The lack of accurate absolute dating for terrestrial sediment sequences from the Holsteinian Interglacial makes it difficult to directly compare the results from Krępa to other MIS 11 sites. However, as there are a few quantitative temperature reconstructions based on pollen and biomarkers from other sites in Europe for the post-Holsteinian, a general comparison of temperature levels during this interval is feasible. For example, Tenaghi Philippon record indicates mild summer temperature drop to ∼ 16 °C at the coolest period of MIS 11b (Ardenghi et al., 2019). Climatic fluctuations at another Mediterranean region site – ODP 976 at Alboran Sea – were not abrupt, especially during first half of MIS 11b. Initially summer temperature stayed above 20 °C, only at further stage decreasing to ∼ 17 °C (Fig. 5) (Sassoon et al., 2025). Pollen analyses on marine sediments from the Iberian margin show similar climatic and ecological patterns for MIS 11b as observed at Krępa, namely repeated forest decline events. These were paralleled by reductions in sea surface temperature, although temperatures were still relatively high during most of MIS 11b – only about 1 °C below MIS 11c levels (Rodrigues et al., 2011; Oliveira et al., 2016). A similar pattern between still relatively high air temperature during early MIS 11b, and a temperature drop only during late MIS 11b is also seen in palynological data from Lake Ohrid in SE Europe (Kousis et al., 2018).

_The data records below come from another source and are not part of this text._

(* ===== verification/LogSpec.v ===== *)
(** What the log holds: the records as a list of entries, what [record] adds to
    them, and what [extract] reads back, also from a file cut off anywhere. *)
From S2P Require Import Prelude Compiler Memory CircularInt Query Log.
Import Logrec.

(** * Entries *)
Inductive entry : Type :=
  | EBase (cmd : Z)
  | EEpoch (ep : Z)
  | EKv (cmd : Z) (key val : list Z) (ts : Z)
  | EDelta (key val : list Z) (prev_ts ts : Z).

Definition entry_size (en : entry) : Z :=
  match en with
  | EBase _ => sizeof_base
  | EEpoch _ => sizeof_epoch
  | EKv _ key val _ => sizeof_kv + zlength key + zlength val
  | EDelta key val _ _ => sizeof_kvdelta + zlength key + zlength val
  end.
Definition kv_command (cmd : Z) : Prop := cmd = logcmd_put \/ cmd = logcmd_replace \/ cmd = logcmd_remove.
(** Entries that a record has room for. *)
Definition entry_ok (en : entry) : Prop :=
  entry_size en < 2 ^ 32 /\
  match en with
  | EBase cmd => cmd = logcmd_wake \/ cmd = logcmd_quiesce
  | EEpoch ep => in_u 64 ep
  | EKv cmd key val ts => kv_command cmd /\ zlength key <= max_keylen /\ in_u 64 ts
  | EDelta key val prev_ts ts => zlength key <= max_keylen /\ in_u 64 prev_ts /\ in_u 64 ts
  end.

(** The record of an entry is at [a]. *)
Definition entry_at (m : mem) (a : Z) (en : entry) : Prop :=
  load_word m 4 (a + 4) = entry_size en /\
  match en with
  | EBase cmd => load_word m 4 a = cmd
  | EEpoch ep => load_word m 4 a = logcmd_epoch /\ load_word m 8 (a + 8) = ep
  | EKv cmd key val ts =>
      load_word m 4 a = cmd /\ load_word m 8 (a + 8) = ts /\ load_word m 4 (a + 16) = zlength key /\
      load m (a + 20) (zlength key) = key /\ load m (a + 20 + zlength key) (zlength val) = val
  | EDelta key val prev_ts ts =>
      load_word m 4 a = logcmd_modify /\ load_word m 8 (a + 8) = ts /\ load_word m 8 (a + 16) = prev_ts /\
      load_word m 4 (a + 24) = zlength key /\
      load m (a + 28) (zlength key) = key /\ load m (a + 28 + zlength key) (zlength val) = val
  end.
(** The log from [a] to [e]. *)
Fixpoint log_at (m : mem) (a : Z) (ens : list entry) (e : Z) : Prop :=
  match ens with
  | [] => a = e
  | en :: ens => entry_ok en /\ entry_at m a en /\ log_at m (a + entry_size en) ens e
  end.

Lemma entry_size_pos en : 8 <= entry_size en.
Proof.
  destruct en as [|?|? key val ?|key val ? ?]; unfold entry_size, sizeof_base, sizeof_epoch, sizeof_kv, sizeof_kvdelta; try lia;
    pose proof (zlength_nonneg key); pose proof (zlength_nonneg val); lia.
Qed.
Lemma log_at_le m ens : forall a e, log_at m a ens e -> a <= e.
Proof.
  induction ens as [|en ens IH]; intros a e; cbn; [lia|]. intros (_ & _ & H%IH). pose proof (entry_size_pos en). lia.
Qed.

(** An entry is where its bytes are. *)
Lemma entry_at_shift m m' a b en :
  (forall i, 0 <= i < entry_size en -> m' (b + i) = m (a + i)) -> entry_at m a en -> entry_at m' b en.
Proof.
  intros H. assert (forall x n, 0 <= x -> x + n <= entry_size en -> load m' (b + x) n = load m (a + x) n) as Hl.
  { intros x n Hx Hn. apply load_ext. intros i Hi. rewrite <- !Z.add_assoc. apply H. lia. }
  assert (forall n x, 0 <= x -> x + Z.of_nat n <= entry_size en -> load_word m' n (b + x) = load_word m n (a + x)) as Hw.
  { intros n x Hx Hn. unfold load_word. by rewrite Hl. }
  assert (load_word m' 4 b = load_word m 4 a) as Hw0.
  { pose proof (entry_size_pos en). rewrite <- (Z.add_0_r b), <- (Z.add_0_r a). apply Hw; cbn; lia. }
  pose proof (entry_size_pos en). intros [Hs Hen]. split; [by rewrite Hw by (cbn; lia)|].
  destruct en as [c|ep|c key val ts|key val p ts];
    unfold entry_size, sizeof_base, sizeof_epoch, sizeof_kv, sizeof_kvdelta in *;
    try (pose proof (zlength_nonneg key); pose proof (zlength_nonneg val)); rewrite ?Hw0, ?Hw by (cbn; lia);
    rewrite <- ?Z.add_assoc in *; rewrite ?Hl by lia; done.
Qed.
Lemma log_at_shift m m' ens : forall a b e,
  (forall i, 0 <= i < e - a -> m' (b + i) = m (a + i)) -> log_at m a ens e -> log_at m' b ens (b + (e - a)).
Proof.
  induction ens as [|en ens IH]; intros a b e H; cbn; [intros ->; lia|]. intros (Hok & Hen & Hl).
  pose proof (log_at_le _ _ _ _ Hl). pose proof (entry_size_pos en).
  split; [done|]. split; [eapply entry_at_shift; [|done]; intros; apply H; lia|].
  replace (b + (e - a)) with (b + entry_size en + (e - (a + entry_size en))) by lia. apply (IH (a + entry_size en)); [|done].
  intros i Hi. rewrite <- !Z.add_assoc. apply H. lia.
Qed.
Lemma log_at_ext m m' ens a e : (forall x, a <= x < e -> m' x = m x) -> log_at m a ens e -> log_at m' a ens e.
Proof.
  intros H Hl. replace e with (a + (e - a)) by lia. eapply log_at_shift; [|done]. intros i Hi. apply H. lia.
Qed.
Lemma log_at_det m ens : forall a e e', log_at m a ens e -> log_at m a ens e' -> e = e'.
Proof.
  induction ens as [|en ens IH]; intros a e e'; cbn; [congruence|]. intros (_ & _ & H1) (_ & _ & H2). by eapply IH.
Qed.
Lemma log_at_app m ens1 ens2 : forall a e, log_at m a (ens1 ++ ens2) e <-> exists b, log_at m a ens1 b /\ log_at m b ens2 e.
Proof.
  induction ens1 as [|en ens1 IH]; intros a e; cbn.
  - split; [by exists a|]. by intros (b & -> & H).
  - setoid_rewrite IH. split.
    + intros (Hok & Hen & b & H1 & H2). exists b. tauto.
    + intros (b & (Hok & Hen & H1) & H2). split; [done|]. split; [done|]. by exists b.
Qed.

(** * Stores *)
(** [st] writes the entry, and nothing outside of it. *)
Definition stores (st : mem -> Z -> mem * Z) (en : entry) : Prop :=
  forall m a, let '(m', n) := st m a in
    n = entry_size en /\ entry_at m' a en /\ forall x, x < a \/ a + n <= x -> m' x = m x.

Lemma word_read m n a x b k : a + Z.of_nat n <= b \/ b + Z.of_nat k <= a ->
  load_word (store_word m n a x) k b = load_word m k b.
Proof. intros H. apply load_word_ext. intros y Hy. apply store_word_other. lia. Qed.
Lemma word_read_store m a l b k : a + zlength l <= b \/ b + Z.of_nat k <= a ->
  load_word (store m a l) k b = load_word m k b.
Proof. intros H. apply load_word_ext. intros y Hy. apply store_other. lia. Qed.
(** Reads words back out of the stores that wrote them. *)
Ltac read_words :=
  repeat first
    [ rewrite load_word_store
    | rewrite word_read by (cbn; lia)
    | rewrite word_read_store by lia ].
Ltac outside := repeat first [ rewrite store_word_other by (cbn; lia) | rewrite store_other by lia ]; done.

Lemma base_stores cmd : in_u 32 cmd -> stores (fun b p => base_store b p cmd) (EBase cmd).
Proof.
  intros Hc m a. cbn. unfold sizeof_base. split; [done|]. split.
  - split; cbn; read_words; [done|]. by apply Z.mod_small.
  - intros x Hx. outside.
Qed.
Lemma epoch_stores ep : in_u 64 ep -> stores (fun b p => epoch_store b p logcmd_epoch ep) (EEpoch ep).
Proof.
  intros He m a. cbn. unfold sizeof_epoch. split; [done|]. split.
  - split; cbn; read_words; [done|]. split; [done|]. by apply Z.mod_small.
  - intros x Hx. outside.
Qed.
Lemma kv_stores cmd key val ts :
  entry_ok (EKv cmd key val ts) -> stores (fun b p => kv_store b p cmd key val ts) (EKv cmd key val ts).
Proof.
  intros (Hs & Hc & Hk & Hts) m a. cbn in Hs. unfold max_keylen, sizeof_kv in *. cbn. unfold sizeof_kv in *.
  pose proof (zlength_nonneg key). pose proof (zlength_nonneg val). unfold uwrap. split; [done|]. split.
  - split; cbn; read_words; unfold sizeof_kv.
    + change (256 ^ Z.of_nat 4) with (2 ^ 32). by rewrite Zmod_mod, Z.mod_small by lia.
    + split_and!.
      * rewrite Z.mod_small; [done|]. destruct Hc as [->|[->| ->]]; by vm_compute.
      * by apply Z.mod_small.
      * by rewrite Z.mod_small by (cbn; lia).
      * rewrite load_store_other by lia. apply load_store_same.
      * apply load_store_same.
  - intros x Hx. outside.
Qed.
Lemma kvdelta_stores key val p ts :
  entry_ok (EDelta key val p ts) -> stores (fun b q => kvdelta_store b q logcmd_modify key val p ts) (EDelta key val p ts).
Proof.
  intros (Hs & Hk & Hp & Hts) m a. cbn in Hs. unfold max_keylen, sizeof_kvdelta in *. cbn. unfold sizeof_kvdelta in *.
  pose proof (zlength_nonneg key). pose proof (zlength_nonneg val). unfold uwrap. split; [done|]. split.
  - split; cbn; read_words; unfold sizeof_kvdelta.
    + change (256 ^ Z.of_nat 4) with (2 ^ 32). by rewrite Zmod_mod, Z.mod_small by lia.
    + split_and!.
      * done.
      * by apply Z.mod_small.
      * by apply Z.mod_small.
      * by rewrite Z.mod_small by (cbn; lia).
      * rewrite load_store_other by lia. apply load_store_same.
      * apply load_store_same.
  - intros x Hx. outside.
Qed.

(** * Reading back *)
(** The record that [extract] makes of an entry. *)
Definition read_into (lr : logrecord) (en : entry) : logrecord :=
  match en with
  | EBase cmd => mkLogrecord cmd (lkey lr) (lval lr) (lts lr) (lprev_ts lr) (lepoch lr)
  | EEpoch ep => mkLogrecord logcmd_epoch (lkey lr) (lval lr) (lts lr) (lprev_ts lr) ep
  | EKv cmd key val ts => mkLogrecord cmd key val ts (lprev_ts lr) (lepoch lr)
  | EDelta key val prev_ts ts => mkLogrecord logcmd_modify key val ts prev_ts (lepoch lr)
  end.
Definition failed (lr : logrecord) : logrecord :=
  mkLogrecord logcmd_none (lkey lr) (lval lr) (lts lr) (lprev_ts lr) (lepoch lr).

Section extract.
Context (m : mem) (e : Z).
Import Logreplay.

Lemma field_in {A} n a (k : Z -> option A) : a + Z.of_nat n <= e -> (x ← field m e n a; k x) = k (load_word m n a).
Proof using Type. intros H. unfold field. by destruct (Z.leb_spec (a + Z.of_nat n) e); [|lia]. Qed.

Lemma extract_entry a lr en :
  entry_ok en -> entry_at m a en -> a + entry_size en <= e ->
  extract m e a lr = Some (read_into lr en, a + entry_size en).
Proof using Type.
  intros [Hs Hok] [Hsz Hen] He. pose proof (entry_size_pos en) as Hp. unfold extract, sizeof_base.
  destruct (Z.ltb_spec (e - a) 8) as [|_]; [lia|]. rewrite field_in by (cbn; lia). rewrite Hsz.
  destruct (Z.ltb_spec (entry_size en) 8) as [|_]; [lia|]. destruct (Z.ltb_spec (e - a) (entry_size en)) as [|_]; [lia|].
  cbn [orb]. rewrite field_in by (cbn; lia).
  destruct en as [c|ep|c key val ts|key val p ts].
  - rewrite Hen. destruct Hok as [-> | ->]; done.
  - destruct Hen as [-> Hep]. cbn in He |- *. rewrite field_in by (cbn; unfold sizeof_epoch in *; lia). by rewrite Hep.
  - destruct Hen as (-> & Hts & Hkl & Hk & Hv), Hok as (Hc & Hkm & _).
    assert ((c =? logcmd_none) = false /\ (c =? logcmd_put) || (c =? logcmd_replace) || (c =? logcmd_remove) = true) as [-> ->]
      by (destruct Hc as [->|[->| ->]]; done).
    cbn [entry_size] in *. pose proof (zlength_nonneg key). pose proof (zlength_nonneg val). unfold sizeof_kv in *.
    destruct (Z.ltb_spec (24 + zlength key + zlength val) 24) as [|_]; [lia|].
    rewrite field_in by (cbn; lia). rewrite Hkl.
    destruct (Z.ltb_spec max_keylen (zlength key)) as [|_]; [lia|].
    destruct (Z.ltb_spec (24 + zlength key + zlength val) (24 + zlength key)) as [|_]; [lia|]. cbn [orb].
    rewrite field_in by (cbn; lia). rewrite Hts.
    replace (24 + zlength key + zlength val - 24 - zlength key) with (zlength val) by lia. by rewrite Hk, Hv.
  - destruct Hen as (-> & Hts & Hpt & Hkl & Hk & Hv), Hok as (Hkm & _). cbn [entry_size] in *.
    pose proof (zlength_nonneg key). pose proof (zlength_nonneg val). unfold sizeof_kvdelta in *.
    change (logcmd_modify =? logcmd_none) with false.
    change ((logcmd_modify =? logcmd_put) || (logcmd_modify =? logcmd_replace) || (logcmd_modify =? logcmd_remove)) with false.
    change (logcmd_modify =? logcmd_modify) with true. cbv iota.
    rewrite field_in by (cbn; lia). rewrite Hkl.
    destruct (Z.ltb_spec max_keylen (zlength key)) as [|_]; [lia|].
    destruct (Z.ltb_spec (32 + zlength key + zlength val) (32 + zlength key)) as [|_]; [lia|]. cbn [orb].
    rewrite !field_in by (cbn; lia). rewrite Hts, Hpt.
    replace (32 + zlength key + zlength val - 32 - zlength key) with (zlength val) by lia. by rewrite Hk, Hv.
Qed.

(** A record that is cut off is no record. *)
Lemma extract_cut a lr en :
  entry_at m a en -> a <= e < a + entry_size en -> extract m e a lr = Some (failed lr, e).
Proof using Type.
  intros [Hsz _] He. unfold extract, sizeof_base, failed. destruct (Z.ltb_spec (e - a) 8); [done|].
  rewrite field_in by (cbn; lia). rewrite Hsz.
  destruct (Z.ltb_spec (e - a) (entry_size en)) as [_|]; [|lia]. by rewrite orb_true_r.
Qed.

(** Only a modify record can send [extract] past the end: its key length is
    read before the size of the record is compared with it. *)
Lemma extract_in_bounds a lr :
  a <= e -> load_word m 4 a <> logcmd_modify -> is_Some (extract m e a lr).
Proof using Type.
  intros Ha Hm. unfold extract, sizeof_base, sizeof_kv, sizeof_epoch.
  destruct (Z.ltb_spec (e - a) 8); [done|]. rewrite field_in by (cbn; lia).
  set (sz := load_word m 4 (a + 4)). destruct (Z.ltb_spec sz 8); [done|]. destruct (Z.ltb_spec (e - a) sz); [done|]. cbn [orb].
  rewrite field_in by (cbn; lia). set (c := load_word m 4 a) in *.
  destruct (c =? logcmd_none); [done|]. destruct (_ || _).
  - destruct (Z.ltb_spec sz 24); [done|]. rewrite field_in by (cbn; lia).
    destruct (_ || _); [done|]. rewrite field_in by (cbn; lia). done.
  - destruct (Z.eqb_spec c logcmd_modify) as [|_]; [done|]. destruct (c =? logcmd_epoch); [|done].
    destruct (Z.ltb_spec sz 16); [done|]. rewrite field_in by (cbn; lia). done.
Qed.
End extract.

(** Eight bytes at the end of a file are enough to send it past the end. *)
Lemma extract_overread m lr :
  load_word m 4 0 = logcmd_modify -> load_word m 4 4 = 8 -> Logreplay.extract m 8 0 lr = None.
Proof.
  intros Hc Hs. unfold Logreplay.extract. change (8 - 0 <? sizeof_base) with false. cbv iota.
  rewrite field_in by (cbn; lia). change (0 + 4) with 4. rewrite Hs.
  change ((8 <? sizeof_base) || (8 - 0 <? 8)) with false. cbv iota. rewrite field_in by (cbn; lia). rewrite Hc. done.
Qed.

In line with our chironomid-based July temperature reconstruction from Krępa, these results show that the temperature decline at the demise of the Holsteinian Interglacial was not abrupt, and at least summer temperatures likely remained at a relatively high level for several thousand years. The general summer temperature variability that is seen in the Krępa record throughout the post-Holsteinian, i.e. the initial drop during the early MIS 11b, the following increase and the more pronounced decrease during late MIS 11b, as well as the marked increase at transition into MIS 11a, closely resembles vegetation and sea surface temperature variability at the Iberian margin, and may indicate a substantial impact of insolation variability (Rodrigues et al., 2011; Oliveira et al., 2016).

5 Conclusions

This study presents the first combined chironomid- and pollen-based palaeoclimatic reconstruction for the post-Holsteinian i.e. MIS 11b, offering a new perspective on climate variability in Eastern Europe during this period. The results highlight the complementarity and reliability of both proxies, as pollen-based MAT and WA-PLS reconstructions show strong internal consistency and correspond well with chironomid-inferred summer temperatures where data is available. The summer temperatures range from 15 to 19 °C and between 15 and 20 °C for the pollen- and chironomid-based reconstruction respectively. This indicates colder summers compared to present times for most of the post-Holsteinian period. The pollen-based MAT reconstructions exhibit particularly high predictive skill, especially for temperature variables. The analysed part of the Krępa sediment record reveals a progressive shift towards a more continental climate throughout MIS 11b. This is reflected by gradually cooling summers, increasingly severe winters, and a decline in annual precipitation.

To date, the vast majority of studies addressing terrestrial palaeoclimate variability during the Middle Pleistocene relies on pollen analysis. However, this does not imply a complete lack or low abundance of Chironomid-inferred reconstruction in sites other than Holocene. Moreover, they may prove to be a priceless source of knowledge on temperature, considering potential differences between pollen and Chironomid-inferred records. By comparing the results from different sites, it will be possible to identify the factor(s) that influenced the preservation of Chironomidae subfossil remains.

Ultimately, this study underscores the value of multi-proxy approaches in palaeoclimate reconstruction, particularly for pre-Holocene periods. Chironomids show significant potential as a summer temperature proxy in older sediments, as long as preservation conditions are favourable.